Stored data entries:
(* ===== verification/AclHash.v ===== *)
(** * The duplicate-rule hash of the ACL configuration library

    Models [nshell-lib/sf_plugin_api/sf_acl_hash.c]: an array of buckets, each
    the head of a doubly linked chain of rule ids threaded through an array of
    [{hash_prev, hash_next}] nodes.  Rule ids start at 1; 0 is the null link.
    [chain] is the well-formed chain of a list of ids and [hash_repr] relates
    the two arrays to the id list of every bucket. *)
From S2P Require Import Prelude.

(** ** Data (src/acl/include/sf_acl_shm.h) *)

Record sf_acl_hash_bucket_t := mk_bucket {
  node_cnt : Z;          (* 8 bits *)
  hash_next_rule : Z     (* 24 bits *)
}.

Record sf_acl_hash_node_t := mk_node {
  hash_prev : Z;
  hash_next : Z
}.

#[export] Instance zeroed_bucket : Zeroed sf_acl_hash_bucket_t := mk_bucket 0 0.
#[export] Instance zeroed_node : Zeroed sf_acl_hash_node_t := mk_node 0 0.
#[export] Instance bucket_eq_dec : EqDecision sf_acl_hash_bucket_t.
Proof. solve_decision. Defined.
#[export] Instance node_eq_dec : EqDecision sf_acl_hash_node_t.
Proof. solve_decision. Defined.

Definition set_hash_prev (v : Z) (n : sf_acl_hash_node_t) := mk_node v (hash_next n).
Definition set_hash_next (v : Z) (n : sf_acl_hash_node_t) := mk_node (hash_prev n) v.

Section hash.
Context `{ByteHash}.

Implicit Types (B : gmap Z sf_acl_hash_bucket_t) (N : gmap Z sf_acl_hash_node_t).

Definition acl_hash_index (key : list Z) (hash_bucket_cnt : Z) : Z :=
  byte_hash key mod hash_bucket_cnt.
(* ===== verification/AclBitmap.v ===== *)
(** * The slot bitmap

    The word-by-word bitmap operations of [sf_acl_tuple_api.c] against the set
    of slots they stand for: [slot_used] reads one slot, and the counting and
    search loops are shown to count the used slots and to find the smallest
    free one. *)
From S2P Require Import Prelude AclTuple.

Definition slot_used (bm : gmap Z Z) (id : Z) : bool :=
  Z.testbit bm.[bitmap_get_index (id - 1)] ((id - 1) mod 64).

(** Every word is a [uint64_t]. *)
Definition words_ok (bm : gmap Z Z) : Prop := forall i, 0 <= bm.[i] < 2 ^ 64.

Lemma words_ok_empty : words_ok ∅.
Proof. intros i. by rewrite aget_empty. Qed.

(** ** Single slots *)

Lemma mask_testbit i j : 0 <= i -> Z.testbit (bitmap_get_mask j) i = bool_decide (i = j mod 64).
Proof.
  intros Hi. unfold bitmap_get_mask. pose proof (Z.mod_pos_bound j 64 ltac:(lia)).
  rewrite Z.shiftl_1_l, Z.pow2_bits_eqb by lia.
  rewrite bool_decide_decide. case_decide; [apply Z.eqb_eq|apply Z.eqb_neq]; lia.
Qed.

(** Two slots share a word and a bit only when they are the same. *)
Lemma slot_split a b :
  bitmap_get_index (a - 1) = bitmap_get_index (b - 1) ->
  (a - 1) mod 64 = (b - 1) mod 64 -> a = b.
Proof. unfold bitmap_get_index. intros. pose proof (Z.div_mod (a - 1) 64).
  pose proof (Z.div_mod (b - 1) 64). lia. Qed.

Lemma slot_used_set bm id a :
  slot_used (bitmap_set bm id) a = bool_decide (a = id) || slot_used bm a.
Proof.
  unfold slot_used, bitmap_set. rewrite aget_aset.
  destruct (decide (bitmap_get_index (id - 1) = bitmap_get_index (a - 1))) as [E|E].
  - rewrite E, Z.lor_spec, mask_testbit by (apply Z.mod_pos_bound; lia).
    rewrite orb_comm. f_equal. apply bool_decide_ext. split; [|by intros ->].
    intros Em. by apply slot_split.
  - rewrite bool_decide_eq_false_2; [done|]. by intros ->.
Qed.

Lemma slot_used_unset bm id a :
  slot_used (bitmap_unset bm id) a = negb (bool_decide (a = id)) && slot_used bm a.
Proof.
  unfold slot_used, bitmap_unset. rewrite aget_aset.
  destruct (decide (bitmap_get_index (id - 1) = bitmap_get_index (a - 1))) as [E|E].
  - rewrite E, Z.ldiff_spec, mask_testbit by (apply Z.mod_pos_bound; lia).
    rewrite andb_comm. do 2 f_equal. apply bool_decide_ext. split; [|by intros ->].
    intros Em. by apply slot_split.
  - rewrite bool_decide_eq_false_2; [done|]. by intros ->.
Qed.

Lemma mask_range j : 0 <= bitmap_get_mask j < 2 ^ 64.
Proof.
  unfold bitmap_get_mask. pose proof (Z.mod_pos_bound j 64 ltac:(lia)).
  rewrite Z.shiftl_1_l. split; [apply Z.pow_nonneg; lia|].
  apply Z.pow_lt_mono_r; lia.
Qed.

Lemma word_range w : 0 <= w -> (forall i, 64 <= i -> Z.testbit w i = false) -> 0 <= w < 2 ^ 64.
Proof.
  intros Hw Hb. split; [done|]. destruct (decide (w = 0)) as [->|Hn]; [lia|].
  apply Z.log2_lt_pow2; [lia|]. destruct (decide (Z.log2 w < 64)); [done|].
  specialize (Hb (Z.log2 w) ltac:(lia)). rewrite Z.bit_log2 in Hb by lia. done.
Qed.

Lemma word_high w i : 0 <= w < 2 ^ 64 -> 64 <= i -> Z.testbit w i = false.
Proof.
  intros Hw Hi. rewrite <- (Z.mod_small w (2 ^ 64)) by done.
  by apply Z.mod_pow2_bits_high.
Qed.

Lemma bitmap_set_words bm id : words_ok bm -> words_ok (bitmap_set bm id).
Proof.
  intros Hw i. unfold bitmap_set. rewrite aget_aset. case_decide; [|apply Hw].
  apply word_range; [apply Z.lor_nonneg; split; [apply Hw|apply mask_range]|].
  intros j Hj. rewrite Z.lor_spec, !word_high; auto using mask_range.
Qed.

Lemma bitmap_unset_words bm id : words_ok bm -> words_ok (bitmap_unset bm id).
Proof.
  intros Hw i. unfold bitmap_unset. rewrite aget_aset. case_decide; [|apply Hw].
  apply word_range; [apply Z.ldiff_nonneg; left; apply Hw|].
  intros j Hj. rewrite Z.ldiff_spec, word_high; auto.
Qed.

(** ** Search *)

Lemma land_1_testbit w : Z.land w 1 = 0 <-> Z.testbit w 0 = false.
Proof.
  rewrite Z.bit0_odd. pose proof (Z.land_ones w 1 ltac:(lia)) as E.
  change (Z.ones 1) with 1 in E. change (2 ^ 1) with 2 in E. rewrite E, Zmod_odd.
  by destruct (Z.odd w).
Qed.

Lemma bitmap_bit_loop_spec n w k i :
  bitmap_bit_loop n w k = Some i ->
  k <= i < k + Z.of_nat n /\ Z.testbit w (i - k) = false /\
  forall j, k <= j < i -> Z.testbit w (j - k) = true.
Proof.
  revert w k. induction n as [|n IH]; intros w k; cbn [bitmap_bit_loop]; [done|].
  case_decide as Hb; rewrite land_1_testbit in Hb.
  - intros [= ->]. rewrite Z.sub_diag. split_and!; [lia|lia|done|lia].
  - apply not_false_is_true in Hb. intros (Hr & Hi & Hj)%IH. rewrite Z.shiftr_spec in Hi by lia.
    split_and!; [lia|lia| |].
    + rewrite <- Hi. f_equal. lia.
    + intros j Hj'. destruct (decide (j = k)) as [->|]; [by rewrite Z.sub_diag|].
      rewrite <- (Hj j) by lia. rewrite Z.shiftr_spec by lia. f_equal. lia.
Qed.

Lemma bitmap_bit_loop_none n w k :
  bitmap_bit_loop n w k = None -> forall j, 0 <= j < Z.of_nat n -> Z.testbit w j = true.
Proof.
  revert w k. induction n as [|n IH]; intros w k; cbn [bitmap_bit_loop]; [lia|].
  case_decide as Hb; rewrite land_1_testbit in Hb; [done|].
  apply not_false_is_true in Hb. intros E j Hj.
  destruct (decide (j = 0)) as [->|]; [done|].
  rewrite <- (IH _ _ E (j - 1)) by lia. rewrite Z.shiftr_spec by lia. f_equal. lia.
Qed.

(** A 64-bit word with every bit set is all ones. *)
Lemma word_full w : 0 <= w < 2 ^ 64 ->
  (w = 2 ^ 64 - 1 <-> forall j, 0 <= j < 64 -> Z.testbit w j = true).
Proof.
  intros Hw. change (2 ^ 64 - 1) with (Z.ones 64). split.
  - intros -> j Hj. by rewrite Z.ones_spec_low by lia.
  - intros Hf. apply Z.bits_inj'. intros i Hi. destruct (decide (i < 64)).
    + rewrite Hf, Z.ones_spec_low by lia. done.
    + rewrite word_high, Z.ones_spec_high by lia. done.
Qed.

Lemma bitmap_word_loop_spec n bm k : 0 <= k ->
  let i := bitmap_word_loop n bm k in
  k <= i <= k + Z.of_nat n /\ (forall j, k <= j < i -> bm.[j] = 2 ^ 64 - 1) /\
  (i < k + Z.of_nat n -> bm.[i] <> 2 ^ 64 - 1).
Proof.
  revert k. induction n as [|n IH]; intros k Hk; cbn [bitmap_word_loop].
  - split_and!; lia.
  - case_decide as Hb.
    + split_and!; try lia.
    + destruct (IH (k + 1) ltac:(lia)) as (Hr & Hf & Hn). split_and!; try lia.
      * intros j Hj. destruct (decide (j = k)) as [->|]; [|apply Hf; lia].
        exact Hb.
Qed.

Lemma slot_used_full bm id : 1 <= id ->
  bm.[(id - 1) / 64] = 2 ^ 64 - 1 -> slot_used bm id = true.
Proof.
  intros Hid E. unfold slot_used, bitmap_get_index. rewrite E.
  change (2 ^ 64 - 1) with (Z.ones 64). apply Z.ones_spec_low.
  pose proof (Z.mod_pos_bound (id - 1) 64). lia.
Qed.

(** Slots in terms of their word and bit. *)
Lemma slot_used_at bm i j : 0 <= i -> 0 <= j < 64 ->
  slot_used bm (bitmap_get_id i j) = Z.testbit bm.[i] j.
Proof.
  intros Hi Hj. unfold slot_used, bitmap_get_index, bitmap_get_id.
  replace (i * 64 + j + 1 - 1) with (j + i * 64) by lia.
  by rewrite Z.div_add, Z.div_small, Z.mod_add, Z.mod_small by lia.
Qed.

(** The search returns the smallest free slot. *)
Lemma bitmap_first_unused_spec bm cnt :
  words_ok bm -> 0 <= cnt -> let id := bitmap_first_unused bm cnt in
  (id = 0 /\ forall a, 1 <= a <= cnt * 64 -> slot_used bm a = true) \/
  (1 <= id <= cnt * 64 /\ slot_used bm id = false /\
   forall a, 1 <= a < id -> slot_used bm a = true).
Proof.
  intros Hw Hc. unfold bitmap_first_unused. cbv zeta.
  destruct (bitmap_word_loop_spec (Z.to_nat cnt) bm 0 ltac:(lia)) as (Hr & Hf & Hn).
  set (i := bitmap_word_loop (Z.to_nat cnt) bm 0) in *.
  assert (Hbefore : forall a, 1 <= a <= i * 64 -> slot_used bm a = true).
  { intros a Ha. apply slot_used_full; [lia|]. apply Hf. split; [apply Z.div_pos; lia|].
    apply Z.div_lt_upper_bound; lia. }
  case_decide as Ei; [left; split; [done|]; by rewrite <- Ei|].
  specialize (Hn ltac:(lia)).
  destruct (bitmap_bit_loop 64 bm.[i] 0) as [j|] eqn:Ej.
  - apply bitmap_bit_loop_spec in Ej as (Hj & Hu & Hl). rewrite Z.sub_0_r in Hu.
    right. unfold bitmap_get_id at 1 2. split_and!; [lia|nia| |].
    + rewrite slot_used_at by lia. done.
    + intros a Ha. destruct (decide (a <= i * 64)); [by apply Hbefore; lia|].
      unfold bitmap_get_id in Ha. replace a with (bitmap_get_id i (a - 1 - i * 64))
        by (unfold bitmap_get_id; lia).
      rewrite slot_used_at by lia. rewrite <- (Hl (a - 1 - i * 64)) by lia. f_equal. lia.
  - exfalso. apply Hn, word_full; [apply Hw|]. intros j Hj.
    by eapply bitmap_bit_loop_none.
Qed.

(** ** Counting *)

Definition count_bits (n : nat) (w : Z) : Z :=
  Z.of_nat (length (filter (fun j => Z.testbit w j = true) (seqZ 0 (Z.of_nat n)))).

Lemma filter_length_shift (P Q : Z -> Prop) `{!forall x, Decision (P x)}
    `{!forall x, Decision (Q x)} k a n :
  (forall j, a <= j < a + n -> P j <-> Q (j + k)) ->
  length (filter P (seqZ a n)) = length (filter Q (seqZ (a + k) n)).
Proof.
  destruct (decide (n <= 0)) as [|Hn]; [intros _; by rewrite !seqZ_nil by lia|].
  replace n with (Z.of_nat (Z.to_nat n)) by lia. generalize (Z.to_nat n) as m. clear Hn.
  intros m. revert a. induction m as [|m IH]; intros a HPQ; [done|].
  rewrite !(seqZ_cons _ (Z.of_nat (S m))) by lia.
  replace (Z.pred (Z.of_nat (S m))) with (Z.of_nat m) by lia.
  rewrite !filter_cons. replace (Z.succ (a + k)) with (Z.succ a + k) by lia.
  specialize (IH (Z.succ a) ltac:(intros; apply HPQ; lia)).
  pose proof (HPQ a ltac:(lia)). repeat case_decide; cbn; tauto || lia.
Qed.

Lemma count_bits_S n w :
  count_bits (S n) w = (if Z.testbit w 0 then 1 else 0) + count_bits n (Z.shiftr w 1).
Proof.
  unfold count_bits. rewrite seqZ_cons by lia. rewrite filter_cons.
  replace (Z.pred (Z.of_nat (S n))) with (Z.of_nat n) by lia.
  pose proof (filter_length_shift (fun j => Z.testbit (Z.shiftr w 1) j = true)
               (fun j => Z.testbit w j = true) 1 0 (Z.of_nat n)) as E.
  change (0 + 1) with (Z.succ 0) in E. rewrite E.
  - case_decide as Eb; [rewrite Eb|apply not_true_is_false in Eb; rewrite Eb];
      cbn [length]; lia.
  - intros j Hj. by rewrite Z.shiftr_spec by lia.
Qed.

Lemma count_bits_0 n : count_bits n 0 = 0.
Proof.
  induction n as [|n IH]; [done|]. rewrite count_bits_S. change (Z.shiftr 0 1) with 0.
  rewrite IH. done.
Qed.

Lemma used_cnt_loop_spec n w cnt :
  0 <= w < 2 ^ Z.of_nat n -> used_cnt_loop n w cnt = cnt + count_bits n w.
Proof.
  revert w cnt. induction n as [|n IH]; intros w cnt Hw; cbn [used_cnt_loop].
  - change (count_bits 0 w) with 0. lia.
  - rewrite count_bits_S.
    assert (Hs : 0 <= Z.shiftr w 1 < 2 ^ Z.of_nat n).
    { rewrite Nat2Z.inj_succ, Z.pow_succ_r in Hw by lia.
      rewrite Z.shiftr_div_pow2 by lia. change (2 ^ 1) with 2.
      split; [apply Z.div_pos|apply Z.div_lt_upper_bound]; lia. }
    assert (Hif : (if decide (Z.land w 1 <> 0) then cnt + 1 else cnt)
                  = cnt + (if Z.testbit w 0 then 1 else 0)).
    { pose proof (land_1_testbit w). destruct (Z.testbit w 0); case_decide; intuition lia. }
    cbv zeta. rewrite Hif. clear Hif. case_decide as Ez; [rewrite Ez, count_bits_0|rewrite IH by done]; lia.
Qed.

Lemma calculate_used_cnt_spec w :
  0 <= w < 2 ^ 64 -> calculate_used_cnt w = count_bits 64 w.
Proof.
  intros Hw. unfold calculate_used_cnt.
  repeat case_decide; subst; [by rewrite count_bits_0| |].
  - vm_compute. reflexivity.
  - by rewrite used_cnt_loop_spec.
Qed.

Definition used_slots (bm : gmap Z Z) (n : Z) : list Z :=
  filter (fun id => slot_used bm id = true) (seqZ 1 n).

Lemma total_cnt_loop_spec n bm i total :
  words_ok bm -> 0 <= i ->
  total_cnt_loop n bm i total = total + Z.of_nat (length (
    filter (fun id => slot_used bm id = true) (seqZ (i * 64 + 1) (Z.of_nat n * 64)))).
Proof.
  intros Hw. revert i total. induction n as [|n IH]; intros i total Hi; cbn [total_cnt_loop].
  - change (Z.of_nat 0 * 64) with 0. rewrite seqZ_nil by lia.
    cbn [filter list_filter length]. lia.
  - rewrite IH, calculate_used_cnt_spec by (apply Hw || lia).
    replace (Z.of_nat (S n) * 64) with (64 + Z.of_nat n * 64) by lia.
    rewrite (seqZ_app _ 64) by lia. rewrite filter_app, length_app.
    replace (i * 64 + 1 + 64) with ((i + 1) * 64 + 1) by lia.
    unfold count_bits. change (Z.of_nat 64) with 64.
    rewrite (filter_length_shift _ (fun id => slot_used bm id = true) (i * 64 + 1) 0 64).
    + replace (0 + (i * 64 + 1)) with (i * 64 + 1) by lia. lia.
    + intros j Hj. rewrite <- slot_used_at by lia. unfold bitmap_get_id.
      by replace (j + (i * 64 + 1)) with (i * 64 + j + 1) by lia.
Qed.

• **Goal of the exercise**: Going through the records, work out how many lines contain the word "induction". Please answer with the number only.

• **Task solution**: 7